The images then are loaded onto a citizen science website known as Zooniverse. Citizen science is the wonderful concept in which research is aided to completion by the general (interested) public, or 'citizens'. Data are presented in an interesting and interactive format whereby people at home can take part, learn about the science, and potentially have fun! This means that large studies with time consuming (yet relatively menial) tasks can be fulfilled quicker, simultaneously providing science communication and increasing awareness of their research.

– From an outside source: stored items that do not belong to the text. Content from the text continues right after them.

Lemma read_write_other p q x h :
  diverges p q -> read_path q (OObj (write_path p x h)) = read_path q (OObj h).
Proof.
  revert q h. induction p as [|k p IH]; intros q h Hd; [done|]. destruct q as [|k2 q]; [done|].
  cbn [diverges] in Hd. destruct (decide (k = k2)) as [<-|Hn].
  - destruct Hd as [?|Hd]; [done|]. destruct p as [|k' p]; [done|]. destruct q as [|k3 q]; [done|].
    rewrite write_path_cons. cbv zeta.
    assert (forall h' g, read_path (k :: k3 :: q) (OObj (set_prop k (OObj h') g)) = read_path (k3 :: q) (OObj h')) as Hr.
    { intros h' g. cbn [read_path]. unfold read at 2. cbn [props_of]. by rewrite get_set_prop, decide_True. }
    assert (forall g, read_path (k :: k3 :: q) (OObj g) = read_path (k3 :: q) (get_prop k g)) as Hg by done.
    assert (forall v, scalar_value v -> read_path (k3 :: q) v = read_path (k3 :: q) (OObj [])) as Hs.
    { intros v Hv. by rewrite read_nil, read_scalar. }
    rewrite (Hg h). destruct (truthy (get_prop k h)) eqn:Ht.
    + destruct (get_prop k h) eqn:Hk; rewrite ?Hr; try (by rewrite Hg, Hk). by apply IH.
    + rewrite Hr, IH by done. symmetry. apply Hs. intros h' Hk. by rewrite Hk in Ht.
  - assert (forall v g, read_path (k2 :: q) (OObj (set_prop k v g)) = read_path (k2 :: q) (OObj g)) as Hr.
    { intros v g. cbn [read_path]. unfold read. cbn [props_of]. by rewrite get_set_prop, decide_False by congruence. }
    destruct p as [|k' p]; [apply Hr|]. rewrite write_path_cons. cbv zeta.
    destruct (truthy _); [destruct (get_prop k h); try done|]; apply Hr.
Qed.

Lemma wf_write p x h : wf_value x -> wf_hash h -> wf_hash (write_path p x h).
Proof.
  intros Hx. revert h. induction p as [|k p IH]; intros h Hh; [done|]. destruct p as [|k' p]; [by apply wf_set_prop|].
  rewrite write_path_cons. cbv zeta. pose proof (wf_get k h Hh) as Hk.
  destruct (truthy _); [destruct (get_prop k h); try done|]; apply wf_set_prop; try done; apply IH; [done|apply wf_nil].
Qed.

Lemma walkable_clone p n h : wf_hash h -> (hash_depth h <= n)%nat -> walkable p h -> walkable p (extend_into n [] h).
Proof.
  revert n h. induction p as [|k p IH]; intros n h Hwf Hn Hw; [done|]. destruct p as [|k' p]; [done|].
  destruct n as [|n]; [unfold hash_depth in Hn; cbn in Hn; lia|].
  change (match get_prop k h with OObj h => walkable (k' :: p) h | v => truthy v = false end) in Hw.
  change (match get_prop k (extend_into (S n) [] h) with OObj h => walkable (k' :: p) h | v => truthy v = false end).
  rewrite get_extend by apply (wf_obj_inv _ Hwf). pose proof (wf_get k h Hwf) as Hk. cbn [get_prop].
  destruct (get_prop k h) eqn:Hg; cbn [merged]; try done. apply IH; [done|apply depth_get in Hg; lia|done].
Qed.

(** The operations on classes do not touch the options. *)
Lemma fold_left_keeps {A B C} (P : A -> C) (f : A -> B -> A) l a :
  (forall a b, P (f a b) = P a) -> P (fold_left f l a) = P a.
Proof. intros Hf. revert a. induction l as [|b l IH]; intros a; [done|]. cbn. by rewrite IH. Qed.

Lemma process_options o check l acc : w_options (fold_left (process_class o check) l acc).1 = w_options acc.1.
Proof. apply (fold_left_keeps (fun acc => w_options acc.1)). by intros [w full] c. Qed.
(* ===== verification/DateFormatProps.v ===== *)
(** What the date formats guarantee: a format reads as a list of items for
    printing and for parsing alike, and a date printed by a format that
    determines it is parsed back to the same day. *)
From Stdlib Require Import String.
From S2P Require Import Prelude JsNumber JsMath JsString JsDate DateFormat.

(** ** Formats as lists of items *)

Inductive item := Lit (c : Z) | Dir (c : Z) (doubled : bool).
#[export] Instance item_eq_dec : EqDecision item.
Proof. solve_decision. Defined.

Fixpoint items (format : jstr) (literal : bool) : list item :=
  match format with
  | [] => []
  | c :: rest =>
      if literal then
        if c =? quote then
          if lookAhead quote rest then Lit quote :: items (skip1 rest) true else items rest false
        else Lit c :: items rest true
      else if is_directive c then
        Dir c (lookAhead c rest) :: items (if lookAhead c rest then skip1 rest else rest) false
      else if c =? quote then
        if lookAhead quote rest then Lit quote :: items (skip1 rest) false else items rest true
      else Lit c :: items rest false
  end.

(** A format by strong induction on its length, for the skipped characters. *)
Lemma format_ind (P : jstr -> Prop) :
  P [] -> (forall c rest, P rest -> P (skip1 rest) -> P (c :: rest)) -> forall f, P f.
Proof.
  intros H0 HS f. assert (P f /\ P (skip1 f)) as [H _]; [|done].
  induction f as [|c f [IH1 IH2]]; [done|]. split; [by apply HS|done].
Qed.

Section tokens.
Context `{Zone}.
Implicit Types (s : date_settings) (date : option Z).


(** A doubled @ or ! is one item for the parser only. *)
Definition plain_item (i : item) : bool := match i with Dir c true => negb (is_pure c) | _ => true end.





End tokens.

(** ** Numbers in texts *)

Definition digit_text (s : jstr) : Prop := Forall (fun c => is_digit c = true) s.

Lemma digits_digit_text fuel z : 0 <= z -> digit_text (digits fuel 10 z).
Proof.
  revert z. induction fuel as [|fuel IH]; intros z Hz; cbn [digits]; [constructor|].
  apply Forall_app. split; [destruct (z <? 10); [constructor|apply IH, Z.div_pos; lia]|].
  constructor; [|constructor]. pose proof (Z.mod_pos_bound z 10 ltac:(lia)).
  unfold is_digit, digit_char. replace (z mod 10 <? 10) with true by lia. lia.
Qed.

Lemma length_digits_le fuel z k : 0 <= z < 10 ^ Z.of_nat (S k) -> (length (digits fuel 10 z) <= S k)%nat.
Proof.
  revert z k. induction fuel as [|fuel IH]; intros z k Hz; cbn [digits length]; [lia|].
  rewrite length_app. cbn [length]. destruct (Z.ltb_spec z 10); cbn [length]; [lia|].
  destruct k as [|k]; [cbn in Hz; lia|].
  rewrite (Nat2Z.inj_succ (S k)), Z.pow_succ_r in Hz by lia.
  pose proof (IH (z / 10) k ltac:(split; [apply Z.div_pos; lia|apply Z.div_lt_upper_bound; lia])). lia.
Qed.
(** [_determineDate( inst, date, defaultDate )] *)
Definition determineDate (i : inst) (date : date_spec) (default_ : option (option Z)) : option (option Z) :=
  let newDate := match date with
                 | SNull | SText [] => default_
                 | SText s => offsetString i s
                 | SDays n => Some (offsetNumeric n)
                 | SDate t => Some t
                 end in
  let newDate := match newDate with Some None => default_ | _ => newDate end in
  midnight_of <$> newDate.

(** ** Bounds *)

(** [_getMinMaxDate( inst, "min" )] and ["max"] *)
Definition getMinDate (i : inst) : option (option Z) := determineDate i (get_ minDate SNull i) None.
Definition getMaxDate (i : inst) : option (option Z) := determineDate i (get_ maxDate SNull i) None.

(** [_restrictMinMax( inst, date )] *)
Definition restrictMinMax (i : inst) (date : option Z) : option Z :=
  let newDate := match getMinDate i with Some mn => if before date mn then mn else date | None => date end in
  match getMaxDate i with Some mx => if before mx newDate then mx else newDate | None => newDate end.

(** [_getDefaultDate( inst )]; with a default [_determineDate] does not return
    null. *)
Definition getDefaultDate (i : inst) : option Z :=
  restrictMinMax i (default (Some now) (determineDate i (get_ defaultDate SNull i) (Some (Some now)))).

(** ** The selected date *)

Definition notifyChange (i : inst) : inst :=
  i <| notified := notified i ++ [(selectedYear i, num_plus (selectedMonth i) 1)] |>.

Inductive period := PDay | PMonth | PYear.
#[export] Instance period_eq_dec : EqDecision period.
Proof. solve_decision. Defined.

(** Writing a date into the fields. *)
Definition select (date : option Z) (i : inst) : inst :=
  i <| selectedDay := getDate <$> date |>
    <| drawMonth := getMonth <$> date |> <| selectedMonth := getMonth <$> date |>
    <| drawYear := getFullYear <$> date |> <| selectedYear := getFullYear <$> date |>.

(** [_adjustInstDate( inst, offset, period )]; without a period the offset is
    not used. *)
Definition adjustInstDate (offset : Z) (p : option period) (i : inst) : inst :=
  let year := num_plus (selectedYear i) (if decide (p = Some PYear) then offset else 0) in
  let month := num_plus (selectedMonth i) (if decide (p = Some PMonth) then offset else 0) in
  let day := num_plus (num_min (selectedDay i) (days_of_month year month)) (if decide (p = Some PDay) then offset else 0) in
  let date := restrictMinMax i (start_of_day year month day) in
  let i := select date i in
  if decide (p = Some PMonth \/ p = Some PYear) then notifyChange i else i.

(** [_setDateFromField( inst, noDefault )] *)
Definition setDateFromField (noDefault : bool) (i : inst) : inst :=
  if decide (Some (input_val i) = lastVal i) then i
  else
    let dates := input_val i in
    let i := i <| lastVal := Some dates |> in
    let defaultDate := getDefaultDate i in
    let '(date, dates) :=
      match parseDate now (Some (get_ dateFormat default_dateFormat i)) (Some dates) (getFormatConfig i) with
      | inr d => (default defaultDate (Some <$> d), dates)
      | inl _ => (defaultDate, if noDefault then [] else dates)
      end in
    let i := select date i in
    let given := negb (bool_decide (dates = [])) in
    let i := i <| currentDay := (if given then getDate <$> date else Some 0) |>
               <| currentMonth := (if given then getMonth <$> date else Some 0) |>
               <| currentYear := (if given then getFullYear <$> date else Some 0) |> in
    adjustInstDate 0 None i.

(** [_formatDate( inst )] without a day: the selected date becomes the current
    one, and its text. *)
Definition formatDate_ (i : inst) : inst * jstr :=
  let i := i <| currentDay := selectedDay i |> <| currentMonth := selectedMonth i |> <| currentYear := selectedYear i |> in
  (i, formatDate (get_ dateFormat default_dateFormat i)
        (Some (start_of_day (currentYear i) (currentMonth i) (currentDay i))) (getFormatConfig i)).

(** [a !== b] of two Numbers *)
Definition num_differ (a b : option Z) : bool := match a, b with Some a, Some b => negb (a =? b) | _, _ => true end.

(** [_setDate( inst, date, noChange )] *)
Definition setDate_ (date : date_spec) (noChange : bool) (i : inst) : inst :=
  let clear := match date with SNull | SText [] | SDays 0 => true | _ => false end in
  let origMonth := selectedMonth i in
  let origYear := selectedYear i in
  let newDate := restrictMinMax i (default (Some now) (determineDate i date (Some (Some now)))) in
  let i := select newDate i in
  let i := i <| currentDay := getDate <$> newDate |> <| currentMonth := getMonth <$> newDate |> <| currentYear := getFullYear <$> newDate |> in
  let i := if (num_differ origMonth (selectedMonth i) || num_differ origYear (selectedYear i)) && negb noChange
           then notifyChange i else i in
  let i := adjustInstDate 0 None i in
  if clear then i <| input_val := [] |> else let '(i, text) := formatDate_ i in i <| input_val := text |>.

(** [_adjustDate( id, offset, period )]; a disabled picker does nothing. *)
Definition adjustDate (disabled : bool) (offset : Z) (p : option period) (i : inst) : inst :=
  if disabled then i
  else adjustInstDate (offset + (if decide (p = Some PMonth) then get_ showCurrentAtPos 0 i else 0)) p i.

(** [_gotoToday( id )] *)
Definition gotoToday (disabled : bool) (i : inst) : inst :=
  let i := if get_ gotoCurrent false i && truthy (currentDay i) then
             i <| selectedDay := currentDay i |> <| drawMonth := currentMonth i |> <| selectedMonth := currentMonth i |>
               <| drawYear := currentYear i |> <| selectedYear := currentYear i |>
           else select (Some now) i in
  adjustDate disabled 0 None (notifyChange i).

(** [_selectMonthYear( id, select, period )] with the value chosen *)
Definition selectMonthYear (disabled : bool) (value : Z) (p : period) (i : inst) : inst :=
  let i := match p with
           | PMonth => i <| selectedMonth := Some value |> <| drawMonth := Some value |>
           | _ => i <| selectedYear := Some value |> <| drawYear := Some value |>
           end in
  adjustDate disabled 0 None (notifyChange i).

(** ** Picking a day *)

(** Whether [_generateHTML] marks the cell of [printDate] as not selectable: the
    day is of another month and those cannot be selected, beforeShowDay refuses
    it, or it is out of bounds. *)
Definition unselectable (i : inst) (otherMonth refused : bool) (printDate : Z) : bool :=
  otherMonth || refused
  || match getMinDate i with Some mn => before (Some printDate) mn | None => false end
  || match getMaxDate i with Some mx => before mx (Some printDate) | None => false end.

(** [_selectDay( id, month, year, td )]: [day] is the text of the link in the cell,
    undefined if there is none, which counts as NaN in a date.  [_selectDate]
    writes the text to the field; onSelect and the change event are left out. *)
Definition selectDay (unselectable disabled : bool) (month year : Z) (day : option Z) (i : inst) : inst :=
  if unselectable || disabled then i
  else
    let i := i <| selectedDay := day |> <| currentDay := day |>
               <| selectedMonth := Some month |> <| currentMonth := Some month |>
               <| selectedYear := Some year |> <| currentYear := Some year |> in
    i <| input_val := formatDate (get_ dateFormat default_dateFormat i) (Some (start_of_day (Some year) (Some month) day)) (getFormatConfig i) |>.

(** [_clearDate( id )] *)
Definition clearDate (i : inst) : inst := i <| input_val := [] |>.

Screen capture from Orangutan Nest Watch
For Orangutan Nest Watch, citizens are presented with one image at a time, looking down on the canopy. They are directed to study the image and click on any potential orangutan nests or strangler figs, also adding a level of certainty to their observation. When enough data has been collected in this way, Sol will have a large scale representation of where orangutans make their nests, and where their food is, which can be used as an accurate proxy for population density.
"The amazing thing about input from citizen scientists is that they find things that others miss. Everyone has a multitude of biases we are unaware of, and crowdsourcing this fine-scale image analysis work to a number of keen volunteers allows us to cut through this process and examine each image with fresh eyes."
What can be done with this information?
All the location data that Sol and the team gather can be used to look for hotspots of orangutan activity. On a large scale this will give a fairly precise idea of the range of individuals, and also the preferred environment. Once defined, the habitat composition of these areas can be analysed to give a very accurate picture of the best environment for orangutans. First and foremost, it is important to preserve areas of high orangutan density and this data will support any proposal for establishing protected areas across Sabah. This information will be of use to conservation initiatives which aim to provide managed sanctuary for orangutans which imitates their wild environment, and also locate potential viable areas for reintroduction.
Photo credit - Sol Milne, University of Aberdeen
On a more methodological level, the success of this project will provide a working template for studies with similar goals across the world. Research which requires scanning vast or difficult to reach areas will now be easily studied by drone, without the huge expense of hiring manned aircraft. This makes finding and helping rare or endangered animals much easier, and could greatly improve the speed of conservation projects.
"Even when surveying in areas where we thought we were alone, we continue to come across signs of hunting, finding shotgun shells almost everyday. Unless roads into protected areas are monitored, this will continue."
How can you help?
This is the easy bit! Now that you know how it works, all you have to do is visit the website to begin scanning for orangutan nests, and who knows, you might even see the real deal! You don't have to have an account, but if you do it's easier to discuss images or find out more about the project. So next time you're waiting for that food delivery, or twiddling your thumbs after work, log on and give it a go knowing that your input will directly be helping the conservation of the orangutan.
"This project has already shown us a large number of nests that had previously not seen, despite our experience monitoring these images for signs of orangutan presence."